Filter the entries and keep only the lines where the string "auto" appears.

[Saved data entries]

——

Lemma on_host_bind {A B} (m : Svc H A) (f : A → Svc H B) s :
  KvmService.on_host (mbind f m) s = mbind (λ a, KvmService.on_host (f a)) (KvmService.on_host m) s.
Proof.
  unfold mbind, svc_bind, KvmService.on_host. by destruct (m (KvmService.host s)) as [h [a|e]].
Qed.

Lemma issues_ext {A} P (m m' : Svc state A) : (∀ s, m s = m' s) → issues P m' → issues P m.
Proof. intros He Hm s s' r. rewrite He. apply Hm. Qed.

Lemma issues_run P p a : P (p, a) → issues P (KvmService.run broker exec p a).
Proof.
  intros HP. eapply issues_ext; [intros s; apply on_host_bind|]. apply issues_bind; [by apply issues_dispatch|].
  intros [o|]; apply issues_quiet; intros s; reflexivity.
Qed.
Lemma issues_run_ok P p a : P (p, a) → issues P (KvmService.run_ok broker exec p a).
Proof.
  intros HP. eapply issues_ext; [intros s; apply on_host_bind|]. apply issues_bind; [by apply issues_run|].
  intros []; apply issues_quiet; intros s; reflexivity.
Qed.
Lemma issues_run_optional P p a : P (p, a) → issues P (KvmService.run_optional broker exec p a).
Proof. apply issues_dispatch. Qed.
Lemma issues_on_host {A} P (m : Svc H A) :
  (∀ h, log (m h).1 = log h) → issues P (KvmService.on_host m).
Proof. intros Hm. apply issues_quiet. intros s. unfold KvmService.on_host, klog. specialize (Hm (KvmService.host s)). by destruct (m _). Qed.
End log.

Create HintDb issues discriminated.
#[export] Hint Resolve issues_ret issues_fail issues_lift issues_gets issues_on_store : issues.

(** One step through a handler's body. *)
Ltac issues_step :=
  lazymatch goal with
  | |- issues _ _ (mbind _ _) => apply issues_bind; [|intros ?]
  | |- issues _ _ (attempt _) => apply issues_attempt
  | |- issues _ _ (ignore _) => apply issues_ignore
  | |- issues _ _ (on_error _ _) => apply issues_on_error
  | |- issues _ _ (each _ _) => apply issues_each; intros ?
  | |- issues _ _ (match ?x with _ => _ end) => destruct x
  | |- issues _ _ (let _ := _ in _) => cbv zeta
  | |- issues _ _ (KvmService.run _ _ _ _) => apply issues_run; [assumption|]
  | |- issues _ _ (KvmService.run_ok _ _ _ _) => apply issues_run_ok; [assumption|]
  | |- issues _ _ (KvmService.run_optional _ _ _ _) => apply issues_run_optional; [assumption|]
  | |- issues _ _ (KvmService.on_host _) => apply issues_on_host; solve [auto]
  | |- issues _ _ _ => solve [auto 2 with issues nocore]
  end.
Ltac issues := repeat issues_step; try done; try reflexivity.

(** ** Which operations destroy data *)

(** Commands that can destroy a disk, a dataset or a snapshot, or cut off the end
    of a volume. *)
Definition sets_volsize (args : list str) : bool :=
  (default [] (head args) =s? "set") && starts_with "volsize=" (default [] (args !! 1%nat)).
Definition destructive (c : command) : bool :=
  ((c.1 =s? "zfs") && (str_in (default [] (head c.2)) ["destroy"; "rollback"; "receive"]
                       || sets_volsize c.2))
  || (c.1 =s? "zpool") || (c.1 =s? "wipefs") || (c.1 =s? "qemu-img").
Definition harmless (c : command) : Prop := destructive c = false.

Section data.
Context `{RV : RecordStore Vm} {H : Type} (log : H → list command).
Context (broker : bool) (exec : str → list str → Svc H (option str)).
Context (state_dir spice_listen : str).
Context (create_dir_all : str → Svc H unit) (write_file : str → str → Svc H unit)
  (remove_file : str → Svc H unit) (list_isos : Svc H (list IsoImage)).
Context (base64_decode : str → option (list N)) (from_utf8_lossy : list N → str).
Context (to_rfc3339 : Z → str).
Context (exists_ : H → str → bool) (file_len : H → str → option N) (ram_files : H → list RamFile)
  (sidecar : str → str → str → str) (ts_from_unix : Z → str).
(** The log has the commands and nothing else. *)
Context (exec_log : ∀ p a h, log (exec p a h).1 = log h ++ [(p, a)])
  (create_dir_log : ∀ d h, log (create_dir_all d h).1 = log h)
  (write_log : ∀ p b h, log (write_file p b h).1 = log h)
  (remove_log : ∀ p h, log (remove_file p h).1 = log h)
  (isos_log : ∀ h, log (list_isos h).1 = log h).

Local Abbreviation issues := (issues (RV:=RV) log).

Lemma get_stored_issues P id : issues P (KvmService.get_stored id).
Proof. unfold KvmService.get_stored. issues. Qed.
Lemma live_state_issues id : issues harmless (KvmService.live_state broker exec id).
Proof. unfold KvmService.live_state. issues. Qed.
Hint Resolve get_stored_issues live_state_issues : issues.
Lemma require_stopped_issues vm a : issues harmless (KvmService.require_stopped broker exec vm a).
Proof. unfold KvmService.require_stopped, KvmService.hypervisor_unreachable. issues. Qed.
Lemma define_issues vm : issues harmless
  (KvmService.define broker exec state_dir spice_listen create_dir_all write_file remove_file vm).
Proof. unfold KvmService.define, KvmService.virsh. issues. Qed.
Lemma ensure_zvol_issues d : issues harmless (KvmService.ensure_zvol broker exec d).
Proof. unfold KvmService.ensure_zvol, KvmService.zfs. issues. Qed.
Lemma apply_firewall_issues id vm b : issues harmless
  (KvmService.apply_firewall broker exec state_dir create_dir_all write_file id vm b).
Proof. unfold KvmService.apply_firewall, KvmService.run_nft_batch. issues. Qed.
Lemma cloud_init_issues n ci i : issues harmless
  (KvmService.create_cloud_init_iso broker exec state_dir create_dir_all write_file base64_decode
     from_utf8_lossy n ci i).
Proof. unfold KvmService.create_cloud_init_iso. issues. Qed.
Lemma resolve_iso_issues P p : issues P (KvmService.resolve_iso list_isos p).
Proof. unfold KvmService.resolve_iso. issues. Qed.
Lemma opt_iso_issues P i : issues P (KvmService.opt_iso remove_file i).
Proof. unfold KvmService.opt_iso. issues. Qed.
Lemma put_issues P id vm : issues P (KvmService.put_under id vm).
Proof. unfold KvmService.put_under. issues. Qed.
Lemma put_vm_issues P vm : issues P (KvmService.put vm).
Proof. unfold KvmService.put. issues. Qed.
Lemma virsh_issues args : issues harmless (KvmService.virsh broker exec args).
Proof. unfold KvmService.virsh. issues. Qed.
Lemma virsh_opt_issues args : issues harmless (KvmService.virsh_opt broker exec args).
Proof. unfold KvmService.virsh_opt. issues. Qed.
Hint Resolve require_stopped_issues define_issues ensure_zvol_issues apply_firewall_issues
  cloud_init_issues resolve_iso_issues opt_iso_issues put_issues put_vm_issues virsh_issues
  virsh_opt_issues : issues.

Lemma check_update_issues id req vm : issues harmless (KvmService.check_update broker exec id req vm).
Proof. unfold KvmService.check_update, KvmService.name_taken. issues. Qed.
Lemma get_issues id : issues harmless (KvmService.get broker exec id).
Proof. unfold KvmService.get. issues. Qed.
Hint Resolve check_update_issues get_issues : issues.

Lemma update_issues id req macs i now : issues harmless
  (KvmService.update broker exec state_dir spice_listen create_dir_all write_file remove_file list_isos
     base64_decode from_utf8_lossy id req macs i now).
Proof.
  unfold KvmService.update, KvmService.update_disks, KvmService.update_cdrom,
    KvmService.update_cloud_init, KvmService.update_template. issues.
Qed.
Lemma delete_issues id : issues harmless
  (KvmService.delete broker exec state_dir create_dir_all write_file id).
Proof. unfold KvmService.delete, KvmService.destroy, KvmService.undefine. issues. Qed.
Lemma power_issues id a now : issues harmless (KvmService.power broker exec id a now).
Proof. unfold KvmService.power, KvmService.agent_shutdown, KvmService.guest_ips. issues. Qed.

Lemma is_running_issues id : issues harmless (KvmDevices.is_running broker exec id).
Proof. unfold KvmDevices.is_running. issues. Qed.
Lemma save_issues id running now vm : issues harmless
  (KvmDevices.save_device_change broker exec state_dir spice_listen create_dir_all write_file remove_file
     id running now vm).
Proof. unfold KvmDevices.save_device_change. issues. Qed.
Lemma device_command_issues id xml sub uuid : issues harmless
  (KvmDevices.device_command broker exec state_dir create_dir_all write_file remove_file id xml sub uuid).
Proof. unfold KvmDevices.device_command. issues. Qed.
Hint Resolve update_issues delete_issues power_issues is_running_issues save_issues device_command_issues : issues.

(** Snapshots: what lists, saves and restores them destroys nothing. *)
Lemma dataset_rows_issues datasets m :
  issues harmless (KvmSnapshots.dataset_rows broker exec ts_from_unix datasets m).
Proof. revert m; induction datasets as [|d datasets IH]; intros m; simpl; issues; apply IH. Qed.
Hint Resolve dataset_rows_issues : issues.
Lemma list_snapshots_issues id now : issues harmless
  (KvmSnapshots.list_snapshots broker exec ram_files ts_from_unix id now).
Proof. unfold KvmSnapshots.list_snapshots. issues. Qed.
Hint Resolve list_snapshots_issues : issues.
Lemma has_snapshot_issues id tag now : issues harmless
  (KvmSnapshots.has_snapshot broker exec ram_files ts_from_unix id tag now).
Proof. unfold KvmSnapshots.has_snapshot. issues. Qed.
Lemma annotate_issues description targets : issues harmless
  (KvmSnapshots.annotate broker exec description targets).
Proof. unfold KvmSnapshots.annotate, KvmService.zfs. issues. Qed.
Lemma on_all_disks_issues datasets tag : issues harmless
  (KvmSnapshots.on_all_disks broker exec datasets tag).
Proof. induction datasets as [|d datasets IH]; simpl; issues; apply IH. Qed.
Hint Resolve has_snapshot_issues annotate_issues on_all_disks_issues : issues.
Lemma create_ram_issues id req now : issues harmless
  (KvmSnapshots.create_ram_snapshot broker exec state_dir write_file remove_file file_len ram_files
     sidecar ts_from_unix id req now).
Proof. unfold KvmSnapshots.create_ram_snapshot, KvmSnapshots.already_exists. issues. Qed.
Lemma restore_ram_issues id name now : issues harmless
  (KvmSnapshots.restore_ram_snapshot broker exec state_dir exists_ id name now).
Proof. unfold KvmSnapshots.restore_ram_snapshot. issues. Qed.
Hint Resolve create_ram_issues restore_ram_issues : issues.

——

Solved exercise:
  | |- issues _ _ (KvmService.on_host _) => apply issues_on_host; solve [auto]
  | |- issues _ _ _ => solve [auto 2 with issues nocore]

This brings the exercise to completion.